Annoying but valuable garden mates

Story and photos by Anita Westervelt, Texas Master Naturalist

Arrow-shaped Orb Weaver. (Photo by Anita Westervelt)

There’s nothing quite as mystical as a crisp, heavy-dewed morning at first light. Fences, shrubs, trees and anything that didn’t move during the night are shrouded in artfully constructed spider webs that glint and dazzle in the sun.

Spiders are not insects. They are called arachnids because they belong to the class of animals called Arachnida. Spiders have two body parts, eight legs and no antennae. Most spiders have eight eyes; some as many as 12. Spiders are invertebrates; they don’t have bones; they have an exoskeleton.

Arrow-shaped Orb Weaver, underside. (Photo by Anita Westervelt)

There are 45,000 known species of spiders worldwide. Likely, there are more than a thousand species within Texas and most can be found in South Texas.

There are two kinds of spiders, based on hunting styles: those that trap and those that hunt.

It’s the trappers that build the webs, like orb weavers, a common group of spiders often found in Valley gardens. Orb weavers are of many different shapes, colors and sizes. Their markings vary from stripes, blotches and circles in colors ranging from creamy white, lime green and chocolate brown to primary colors of red, green and yellow. Some orb weavers are triangular in shape with humps, bumps, spikes and angles; others have distended round abdomens that seem to have been inflated like a balloon.

Orb weavers are members of the spider family Araneidae. More than 3,500 species of orb weavers have been identified throughout the world, and nearly 200 species are found in North America.

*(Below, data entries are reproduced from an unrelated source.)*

(** * Fit-Check: the try-on history, its handlers and the Gemini service

    A shallow embedding of the TypeScript sources

      - [App.tsx] (src/unnamed/part_000: [useHistoryState], the handlers
        and effects of [App] and its suggestions panel),
      - [services/geminiService.ts] (the data URLs, [handleApiResponse], the
        image calls and [generateStyleScore]),
      - [components/WardrobeModal.tsx] ([handleItemClick], [handleFileChange]),
      - [components/OutfitStack.tsx] (src/unnamed/part_002: the colour of the
        score and the buttons of the stack),
      - [wardrobe.ts] (src/unnamed/part_001: [defaultWardrobe]),

    followed by the properties of the history container, of the garment,
    pose and accessory handlers, of saving and loading outfits and of the
    service helpers.

    Conventions of the embedding.
      - A JS [number] used as an index or counter is a [Z]; [string | null]
        and [string | undefined] are [option string].
      - A React state cell is a field of [World]; a handler is a function
        [World -> World].  The values a handler closes over (the cells as
        they were when the component rendered) are passed as a [Render]:
        a handler reads them from the render and writes the live cells.
        This holds for the [setState] of [useHistoryState] too, which
        applies its updater to the state of its render.
      - An [async] handler runs to its end as one step: no other event is
        handled between its [await]s.
      - A [poseImages] object is mutated in place by [handlePoseSelect] and
        shared by every history entry that holds the layer, so it lives in
        a heap and a layer holds its location.
      - A call into [geminiService] is a [Request] appended to the log
        [calls]; its outcome is given by the environment.
      - An effect runs after the event that changed its dependencies;
        where React compares objects that the states, as values, do not
        tell apart, the comparison is a parameter. *)

From Stdlib Require Import ZArith List String Ascii Bool Lia QArith DecimalString.
Import ListNotations.
Open Scope Z_scope.

(* ===================================================================== *)
(** ** JavaScript values and built-ins used by the sources *)
(* ===================================================================== *)

Module Js.

(** [a[i]]: [undefined] outside the array. *)
Definition index {A} (a : list A) (i : Z) : option A :=
  if i <? 0 then None else nth_error a (Z.to_nat i).

(** [a.length]. *)
Definition length {A} (a : list A) : Z := Z.of_nat (List.length a).

(** [a.slice(0, e)]: a negative [e] counts from the end. *)
Definition slice0 {A} (a : list A) (e : Z) : list A :=
  let k := if e <? 0 then Z.max (length a + e) 0 else Z.min e (length a) in
  firstn (Z.to_nat k) a.

(** [a.slice(1)]. *)
Definition slice1 {A} (a : list A) : list A := skipn 1 a.

(** Truthiness of a [string | null | undefined]. *)
Definition truthy (v : option string) : bool :=
  match v with
  | Some s => negb (String.eqb s "")
  | None => false
  end.

(** [a ?? b]. *)
Definition nullish {A} (a b : option A) : option A :=
  match a with
  | Some _ => a
  | None => b
  end.

(** [v?.startsWith(p)], with [undefined] read as false. *)
Definition startsWith (p : string) (v : option string) : bool :=
  match v with
  | Some s => String.prefix p s
  | None => false
  end.

(** [`${v}`] for a [string | undefined]. *)
Definition template (v : option string) : string :=
  match v with
  | Some s => s
  | None => "undefined"
  end.

(** A plain object with string keys, none of them an array index: its
    own properties in insertion order.  A property may hold
    [undefined]. *)
Definition object := list (string * option string).

(** [o[k]]. *)
Fixpoint get (o : object) (k : string) : option string :=
  match o with
  | [] => None
  | (k', v) :: rest => if String.eqb k' k then v else get rest k
  end.

(** [o[k] = v]: an existing property keeps its place. *)
Fixpoint set (o : object) (k : string) (v : string) : object :=
  match o with
  | [] => [(k, Some v)]
  | (k', v') :: rest =>
      if String.eqb k' k then (k', Some v) :: rest else (k', v') :: set rest k v
  end.

(** [Object.values(o)[0]]. *)
Definition values0 (o : object) : option string :=
  match o with
  | [] => None
  | (_, v) :: _ => v
  end.

(** [Object.keys(o)]. *)
Definition keys (o : object) : list string := map fst o.

(** What [JSON.stringify] keeps of an object: the properties that are
    not [undefined], in order. *)
Fixpoint stringified (o : object) : list (string * string) :=
  match o with
  | [] => []
  | (k, Some v) :: rest => (k, v) :: stringified rest
  | (_, None) :: rest => stringified rest
  end.

(** A thrown value: an [Error] with its message, or a [TypeError] raised
    by the engine on a property access of [null] or [undefined]. *)
Inductive Thrown :=
  | Error (message : string)
  | TypeError.

(** The outcome of an [await] or of a call that may throw. *)
Inductive outcome (A : Type) :=
  | Returns (a : A)
  | Throws (e : Thrown).
Arguments Returns {A} a.
Arguments Throws {A} e.

End Js.

Import Js(Returns, Throws).

(* ===================================================================== *)
(** ** [useHistoryState] (App.tsx, lines 60-102) *)
(* ===================================================================== *)

Module HistoryState.
Section Container.

Context {T : Type}.

(** [JSON.stringify(a) === JSON.stringify(b)]. *)
Variable same : T -> T -> bool.

(** The two cells of the hook: [history] and [currentIndex]. *)
Record Cells := { history : list T; currentIndex : Z }.

(** [useState([initialState])], [useState(0)]. *)
Definition init (initialState : T) : Cells :=
  {| history := [initialState]; currentIndex := 0 |}.

(** [state = history[currentIndex]]. *)
Definition state (c : Cells) : option T := Js.index (history c) (currentIndex c).

(** [setState] as created by the render that saw [history0],
    [currentIndex0] and [state0] (its [useCallback] depends on the three):
    the updater is applied to the captured state, and the new history is
    computed from the captured history and written over the cells with
    [setHistory] and [setCurrentIndex].  [App] always passes an updater
    function, so [value] is one. *)
Definition setState (history0 : list T) (currentIndex0 : Z) (state0 : T)
           (value : T -> T) (c : Cells) : Cells :=
  let newState := value state0 in
  if same newState state0 then c
  else
    let newHistory := Js.slice0 history0 (currentIndex0 + 1) ++ [newState] in
    {| history := newHistory; currentIndex := Js.length newHistory - 1 |}.

(** [undo] as created by the render that saw [currentIndex0]; the update
    itself is functional ([prevIndex => prevIndex - 1]). *)
Definition undo (currentIndex0 : Z) (c : Cells) : Cells :=
  if 0 <? currentIndex0
  then {| history := history c; currentIndex := currentIndex c - 1 |}
  else c.

(** [redo] as created by the render that saw [currentIndex0] and
    [history.length]; the update is [prevIndex => prevIndex - 1]. *)
Definition redo (currentIndex0 : Z) (length0 : Z) (c : Cells) : Cells :=
  if currentIndex0 <? length0 - 1
  then {| history := history c; currentIndex := currentIndex c - 1 |}
  else c.

(** [reset]. *)
Definition reset (newState : T) (c : Cells) : Cells :=
  {| history := [newState]; currentIndex := 0 |}.

Definition canUndo (c : Cells) : bool := 0 <? currentIndex c.
Definition canRedo (c : Cells) : bool := currentIndex c <? Js.length (history c) - 1.

(** A click on the undo or redo button of the current render. *)
Definition click_undo (c : Cells) : Cells := undo (currentIndex c) c.
Definition click_redo (c : Cells) : Cells :=
  redo (currentIndex c) (Js.length (history c)) c.

(** [currentIndex] is an index into [history]. *)
Definition valid (c : Cells) : Prop :=
  0 <= currentIndex c < Js.length (history c).

End Container.
Arguments Cells T : clear implicits.
End HistoryState.

(* ===================================================================== *)
(** ** The data of the application (types.ts, as App.tsx uses it) *)
(* ===================================================================== *)

(** ['garment' | 'accessory']. *)
Inductive ItemType := garment | accessory.

Module WardrobeItem.
Record t := { id : string; name : string; url : string; type : ItemType }.
End WardrobeItem.

(** [item.type === 'garment']. *)
Definition is_garment (item : WardrobeItem.t) : bool :=
  match WardrobeItem.type item with
  | garment => true
  | accessory => false
  end.

(** A location of the heap of [poseImages] objects. *)
Definition loc := nat.

(** [OutfitLayer]: [item] is [null] for the base model; [poseImages] is a
    reference to an object keyed by pose instruction. *)
Module OutfitLayer.
Record t := { item : option WardrobeItem.t; poseImages : loc }.
End OutfitLayer.

(** [AppState] (App.tsx, lines 51-58). *)
Module AppState.
Record t := {
  modelImageUrl : option string;
  garmentHistory : list OutfitLayer.t;
  currentGarmentIndex : Z;
  activeAccessories : list WardrobeItem.t;
  generatedAccessoryImageUrl : option string;
  currentPoseIndex : Z
}.
End AppState.

(** A layer of a saved outfit: [{ item, imageUrl }]. *)
Module StoredLayer.
Record t := { item : option WardrobeItem.t; imageUrl : option string }.
End StoredLayer.

(** [SavedOutfit], as [handleSaveOutfit] builds it. *)
Module SavedOutfit.
Record t := {
  id : string;
  name : string;
  thumbnailUrl : option string;
  modelImageUrl : option string;
  garmentHistory : list StoredLayer.t;
  activeAccessories : list WardrobeItem.t;
  wardrobe : list WardrobeItem.t
}.
End SavedOutfit.

(** A browser [File]: opaque to the application, which only passes it on. *)
Record File := { file_name : string; file_data : string }.

(** The calls into [geminiService] that [App] makes. *)
Inductive Request :=
| GarmentTryOn (modelImageUrl : option string) (itemImage : File)
| AccessoryTryOn (modelImageUrl : string) (accessoryFiles : list File)
                 (accessories : list WardrobeItem.t)
| PoseVariation (tryOnImageUrl : string) (poseInstruction : option string).

(** What the application does not define itself: [urlToFile] and
    [getFriendlyErrorMessage] of [lib/utils], and the outcome of a call
    into [geminiService], which may depend on the calls made before it. *)
Class Env := {
  urlToFile : string -> string -> Js.outcome File;
  gemini : list Request -> Request -> Js.outcome string;
  getFriendlyErrorMessage : Js.Thrown -> string -> string
}.

(** [POSE_INSTRUCTIONS] (App.tsx, lines 21-28). *)
Definition POSE_INSTRUCTIONS : list string :=
  [ "Full frontal view, hands on hips";
    "Slightly turned, 3/4 view";
    "Side profile view";
    "Jumping in the air, mid-action shot";
    "Walking towards camera";
    "Leaning against a wall" ]%string.

(** [POSE_INSTRUCTIONS[i]] used as a property key: [undefined] is
    converted to the key ["undefined"]. *)
Definition pose_key (i : Z) : string := Js.template (Js.index POSE_INSTRUCTIONS i).

(** The cells of [App] and of [WardrobePanel], the heap of [poseImages]
    objects and the log of service calls. *)
Record World := {
  hist : HistoryState.Cells AppState.t;
  isLoading : bool;
  loadingMessage : string;
  error : option string;
  wardrobe : list WardrobeItem.t;
  savedOutfits : list SavedOutfit.t;
  panelError : option string;
  heap : list Js.object;
  calls : list Request
}.

Definition setHist (v : HistoryState.Cells AppState.t) (w : World) : World :=
  {| hist := v; isLoading := isLoading w; loadingMessage := loadingMessage w;
     error := error w; wardrobe := wardrobe w; savedOutfits := savedOutfits w;
     panelError := panelError w; heap := heap w; calls := calls w |}.

Definition setIsLoading (v : bool) (w : World) : World :=
  {| hist := hist w; isLoading := v; loadingMessage := loadingMessage w;
     error := error w; wardrobe := wardrobe w; savedOutfits := savedOutfits w;
     panelError := panelError w; heap := heap w; calls := calls w |}.

Definition setLoadingMessage (v : string) (w : World) : World :=
  {| hist := hist w; isLoading := isLoading w; loadingMessage := v;
     error := error w; wardrobe := wardrobe w; savedOutfits := savedOutfits w;
     panelError := panelError w; heap := heap w; calls := calls w |}.

Definition setError (v : option string) (w : World) : World :=
  {| hist := hist w; isLoading := isLoading w; loadingMessage := loadingMessage w;
     error := v; wardrobe := wardrobe w; savedOutfits := savedOutfits w;
     panelError := panelError w; heap := heap w; calls := calls w |}.

Definition setWardrobe (v : list WardrobeItem.t) (w : World) : World :=
  {| hist := hist w; isLoading := isLoading w; loadingMessage := loadingMessage w;
     error := error w; wardrobe := v; savedOutfits := savedOutfits w;
     panelError := panelError w; heap := heap w; calls := calls w |}.

Definition setSavedOutfits (v : list SavedOutfit.t) (w : World) : World :=
  {| hist := hist w; isLoading := isLoading w; loadingMessage := loadingMessage w;
     error := error w; wardrobe := wardrobe w; savedOutfits := v;
     panelError := panelError w; heap := heap w; calls := calls w |}.
Fixpoint trim_right (s : string) (c : ascii) : string :=
  match s with
  | EmptyString => EmptyString
  | String a t =>
      match trim_right t c with
      | EmptyString => if Ascii.eqb a c then EmptyString else String a EmptyString
      | t' => String a t'
      end
  end.

(** [strings.Trim(s, cutset)] for a one-byte [cutset]. *)
Definition Trim (s : string) (c : ascii) : string :=
  trim_right (trim_left s c) c.

End strings.

(** ** JSON documents, as [jsonparser] and [encoding/json] see them

    A [JString] carries the bytes between its quotes and a [JNumber] its
    literal, as [jsonparser] returns them. *)

#[local] Unset Elimination Schemes.
Inductive json : Type :=
| JNull
| JBool (b : bool)
| JNumber (literal : string)
| JString (s : string)
| JArray (elems : list json)
| JObject (members : list (string * json)).
#[local] Set Elimination Schemes.

Definition quote : string := String "034"%char EmptyString.

(** The text of a document, in the compact form [npm ls --json] is read in:
    no white space between tokens. *)
Fixpoint text (v : json) : string :=
  match v with
  | JNull => "null"
  | JBool true => "true"
  | JBool false => "false"
  | JNumber literal => literal
  | JString s => quote +:+ s +:+ quote
  | JArray elems =>
      "[" +:+
      (fix items (l : list json) : string :=
         match l with
         | [] => ""
         | [e] => text e
         | e :: rest => text e +:+ "," +:+ items rest
         end) elems
      +:+ "]"
  | JObject members =>
      "{" +:+
      (fix fields (l : list (string * json)) : string :=
         match l with
         | [] => ""
         | [(k, e)] => quote +:+ k +:+ quote +:+ ":" +:+ text e
         | (k, e) :: rest =>
             quote +:+ k +:+ quote +:+ ":" +:+ text e +:+ "," +:+ fields rest
         end) members
      +:+ "}"
  end.

(** The [value []byte] that [jsonparser] hands out for a document: its text,
    with the quotes of a string stripped. *)
Definition bytes_of (v : json) : string :=
  match v with
  | JString s => s
  | _ => text v
  end.

(** ** Errors

    [jsonparser]'s and [encoding/json]'s own errors are constructors; every
    error made with [errors.New] or [fmt.Errorf], and the errors of the
    collaborators, are an [ErrorString].  A run-time panic unwinds the whole
    call and is propagated like an error. *)

Inductive error : Type :=
| KeyPathNotFoundError
| MalformedObjectError
| MalformedJsonError
| UnmarshalError (detail : string)
| Panic (detail : string)
| ErrorString (msg : string).

(** [err.Error()] *)
Definition Error (e : error) : string :=
  match e with
  | KeyPathNotFoundError => "Key path not found"
  | MalformedObjectError => "Value looks like object, but can't find closing '}' symbol"
  | MalformedJsonError => "Malformed JSON error"
  | UnmarshalError detail => detail
  | Panic detail => detail
  | ErrorString msg => msg
  end.

#[global] Instance error_eq_dec : EqDecision error.
Proof. solve_decision. Defined.

Inductive Result (A : Type) : Type :=
| Ok (a : A)
| Err (e : error).
Arguments Ok {A} a.
Arguments Err {A} e.

(** ** The log *)

Inductive Level : Type := DEBUG | WARN.

Record LogEntry : Type := mkLog { level : Level; message : string }.

Definition Log : Type := list LogEntry.

Definition Debug (log : Log) (msg : string) : Log := log ++ [mkLog DEBUG msg].
Definition Warn (log : Log) (msg : string) : Log := log ++ [mkLog WARN msg].

(** ** The records of one dependency *)

(** npm >=7 ls results for a single dependency.  [Problems] and
    [PeerMissing] are [None] for Go's [nil]. *)
Record npmLsDependency : Type := mkNpmLsDependency {
  Name : string;
  Version : string;
  Integrity : string;
  InBundle : bool;
  Dev : bool;
  Optional : bool;
  Missing : bool;
  Problems : option (list string);
  PeerMissing : option json
}.

(** npm 6 ls results for a single dependency. *)
Record legacyNpmLsDependency : Type := mkLegacyNpmLsDependency {
  lName : string;
  lVersion : string;
  lMissing : bool;
  lIntegrity : string;
  lInBundle : bool;
  lDev : bool;
  lInnerOptional : bool;
  lOptional : bool;
  lPeerMissing : option json
}.

Definition optional (lnld : legacyNpmLsDependency) : bool :=
  if lOptional lnld then true else lInnerOptional lnld.

Definition toNpmLsDependency (lnld : legacyNpmLsDependency) : npmLsDependency :=
  {| Name := lName lnld;
     Version := lVersion lnld;
     Integrity := lIntegrity lnld;
     InBundle := lInBundle lnld;
     Dev := lDev lnld;
     Optional := optional lnld;
     Missing := lMissing lnld;
     Problems := None;
     PeerMissing := lPeerMissing lnld |}.

(** Return name:version of a dependency *)
Definition id (nld : npmLsDependency) : string :=
  Name nld +:+ ":" +:+ Version nld.

Definition getScopes (nld : npmLsDependency) : list string :=
  let scopes := if Dev nld then ["dev"] else ["prod"] in
  if strings.HasPrefix (Name nld) "@" then
    let splitValues := strings.Split (Name nld) "/"%char in
    if Nat.ltb 2 (length splitValues) then scopes ++ [hd "" splitValues]
    else scopes
  else scopes.

(** Modelled from the spec: [entities.Checksum] and [entities.Dependency] are
    declared in the [entities] package, which is not among the sources; the
    fields are those of the spec's CanonicalDependency ([id], [scopes],
    [requestedBy], [checksums] = [{md5, sha1, sha256}]). *)
Record Checksum : Type := mkChecksum {
  Sha1 : string;
  Md5 : string;
  Sha256 : string
}.

Record Dependency : Type := mkDependency {
  Id : string;
  Scopes : list string;
  RequestedBy : list (list string);
  checksum : Checksum
}.

(** [dependencyInfo] embeds a [Dependency] and points to the
    [npmLsDependency] of the occurrence that created it.  That record is
    reachable from nowhere else once the walk has moved on, so the pointer is
    modelled by the record itself. *)
Record dependencyInfo : Type := mkDependencyInfo {
  dependency : Dependency;
  lsDependency : npmLsDependency
}.

Definition set_Integrity (s : string) (nld : npmLsDependency) : npmLsDependency :=
  {| Name := Name nld; Version := Version nld; Integrity := s;
     InBundle := InBundle nld; Dev := Dev nld; Optional := Optional nld;
     Missing := Missing nld; Problems := Problems nld;
     PeerMissing := PeerMissing nld |}.

Definition set_Scopes (l : list string) (d : Dependency) : Dependency :=
  {| Id := Id d; Scopes := l; RequestedBy := RequestedBy d; checksum := checksum d |}.

Definition set_RequestedBy (l : list (list string)) (d : Dependency) : Dependency :=
  {| Id := Id d; Scopes := Scopes d; RequestedBy := l; checksum := checksum d |}.

Definition set_checksum (c : Checksum) (d : Dependency) : Dependency :=
  {| Id := Id d; Scopes := Scopes d; RequestedBy := RequestedBy d; checksum := c |}.

(** Merge two scopes and remove duplicates.  [contained] is the Go
    [map[string]bool], read with [false] for an absent key. *)
Fixpoint appendScopes_loop (contained : gmap string bool) (allScopes : list string)
    (scopes : list string) : list string :=
  match scopes with
  | [] => allScopes
  | scope :: rest =>
      if decide (scope = "") then appendScopes_loop contained allScopes rest
      else
        let allScopes' :=
          if negb (default false (contained !! scope)) then allScopes ++ [scope]
          else allScopes in
        appendScopes_loop (<[scope := true]> contained) allScopes' rest
  end.

Definition appendScopes (oldScopes newScopes : list string) : list string :=
  appendScopes_loop ∅ [] (oldScopes ++ newScopes).
Arguments appendScopes : simpl never.

Definition appendDependency (dependencies : gmap string dependencyInfo)
    (dep : npmLsDependency) (pathToRoot : list string) : gmap string dependencyInfo :=
  let depId := id dep in
  let scopes := getScopes dep in
  let entry :=
    match dependencies !! depId with
    | None =>
        {| dependency := {| Id := depId; Scopes := []; RequestedBy := [];
                            checksum := mkChecksum "" "" "" |};
           lsDependency := dep |}
    | Some existing => existing
    end in
  let entry :=
    if decide (Integrity (lsDependency entry) = "")
    then {| dependency := dependency entry;
            lsDependency := set_Integrity (Integrity dep) (lsDependency entry) |}
    else entry in
  let entry :=
    {| dependency := set_Scopes (appendScopes (Scopes (dependency entry)) scopes)
                       (dependency entry);
       lsDependency := lsDependency entry |} in
  let entry :=
    {| dependency := set_RequestedBy (RequestedBy (dependency entry) ++ [pathToRoot])
                       (dependency entry);
       lsDependency := lsDependency entry |} in
  <[depId := entry]> dependencies.

(** ** [jsonparser] on documents *)

(** [jsonparser.ObjectEach(data, callback)]: the members of an object in the
    order of the text, until the callback returns an error; anything that is
    not an object is refused.  [S] is the state the callback works on. *)
Fixpoint each_member {S : Type} (callback : string -> json -> S -> S * option error)
    (members : list (string * json)) (st : S) : S * option error :=
  match members with
  | [] => (st, None)
  | (key, value) :: rest =>
      match callback key value st with
      | (st', Some e) => (st', Some e)
      | (st', None) => each_member callback rest st'
      end
  end.

Definition ObjectEach {S : Type} (data : json)
    (callback : string -> json -> S -> S * option error) (st : S) : S * option error :=
  match data with
  | JObject members => each_member callback members st
  | _ => (st, Some MalformedObjectError)
  end.

(** [jsonparser.Get(data, key)]: the value of the first member called [key]. *)
Fixpoint get_member (members : list (string * json)) (key : string) : Result json :=
  match members with
  | [] => Err KeyPathNotFoundError
  | (k, v) :: rest => if decide (k = key) then Ok v else get_member rest key
  end.

Definition Get (data : json) (key : string) : Result json :=
  match data with
  | JObject members => get_member members key
  | _ => Err KeyPathNotFoundError
  end.

(** ** [encoding/json] on the two record shapes

    [json.Unmarshal] matches a member to a field by its name without regard
    to case, lets a later member of the same name overwrite an earlier one,
    leaves a field alone on [null] (a slice or an interface becomes [nil]) and
    reports a member of the wrong kind.  A string member is never read as a
    document of its own. *)

Definition lower_byte (c : ascii) : ascii :=
  let n := nat_of_ascii c in
  if (Nat.leb 65 n && Nat.leb n 90)%bool then ascii_of_nat (n + 32) else c.

Fixpoint lower (s : string) : string :=
  match s with
  | EmptyString => EmptyString
  | String c t => String (lower_byte c) (lower t)
  end.

Definition as_string (field : string) (v : json) (old : string) : Result string :=
  match v with
  | JString s => Ok s
  | JNull => Ok old
  | _ => Err (UnmarshalError field)
  end.

Definition as_bool (field : string) (v : json) (old : bool) : Result bool :=
  match v with
  | JBool b => Ok b
  | JNull => Ok old
  | _ => Err (UnmarshalError field)
  end.

Fixpoint as_strings (field : string) (elems : list json) : Result (list string) :=
  match elems with
  | [] => Ok []
  | e :: rest =>
      match as_string field e "", as_strings field rest with
      | Ok s, Ok l => Ok (s :: l)
      | Err e, _ => Err e
      | _, Err e => Err e
      end
  end.

Definition as_string_slice (field : string) (v : json) : Result (option (list string)) :=
  match v with
  | JArray elems =>
      match as_strings field elems with Ok l => Ok (Some l) | Err e => Err e end
  | JNull => Ok None
  | _ => Err (UnmarshalError field)
  end.

Definition as_interface (v : json) : option json :=
  match v with
  | JNull => None
  | _ => Some v
  end.

Definition zero_npmLsDependency : npmLsDependency :=
  mkNpmLsDependency "" "" "" false false false false None None.

Definition zero_legacyNpmLsDependency : legacyNpmLsDependency :=
  mkLegacyNpmLsDependency "" "" false "" false false false false None.

Definition map_result {A B : Type} (f : A -> B) (r : Result A) : Result B :=
  match r with Ok a => Ok (f a) | Err e => Err e end.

Silver Garden Orb Weaver. (Photo by Anita Westervelt)

Spiders are important worldwide. They help maintain the insect population at a reasonable number; they catch and eat insects, including crop-destroying insects in the field. Orb weavers eat twice their weight a day in aphids, ants, leafhoppers, leaf miners, grasshoppers, flies, beetles, moths, caterpillars, mosquitoes and wasps as well as other flying insects.

Many orb weavers take apart their web each morning by eating the silk threads and then reconstruct the web at night. The silk is made of protein and is recycled in the spider’s digestive system, replenishing the protein and aiding the spider to make a new web.

During the fall, orb weavers lay their last clutch of eggs. Both male and female spiders most likely die soon after mating. Those last-clutch eggs will hatch within a couple of weeks but remain inside the egg sac until warmer weather returns in early spring.

Orb weavers are docile, non-aggressive and usually flee at the first hint of danger. They are harmless to humans and pets. However, once an insect is trapped in the web, the spider will bite the prey, wrap it in silk, wait for it to die and then begin to eat.

Spinybacked Orb Weaver. (Photo by Anita Westervelt)

The web itself is considered an engineering feat. Initially, the spider floats a line of silk on the wind to another surface thereby establishing a bridge. The spider then uses its own weight and the elastic properties of the silk to establish an initial silk triangle. The web is completed with a series of concentric circles radiating from the center.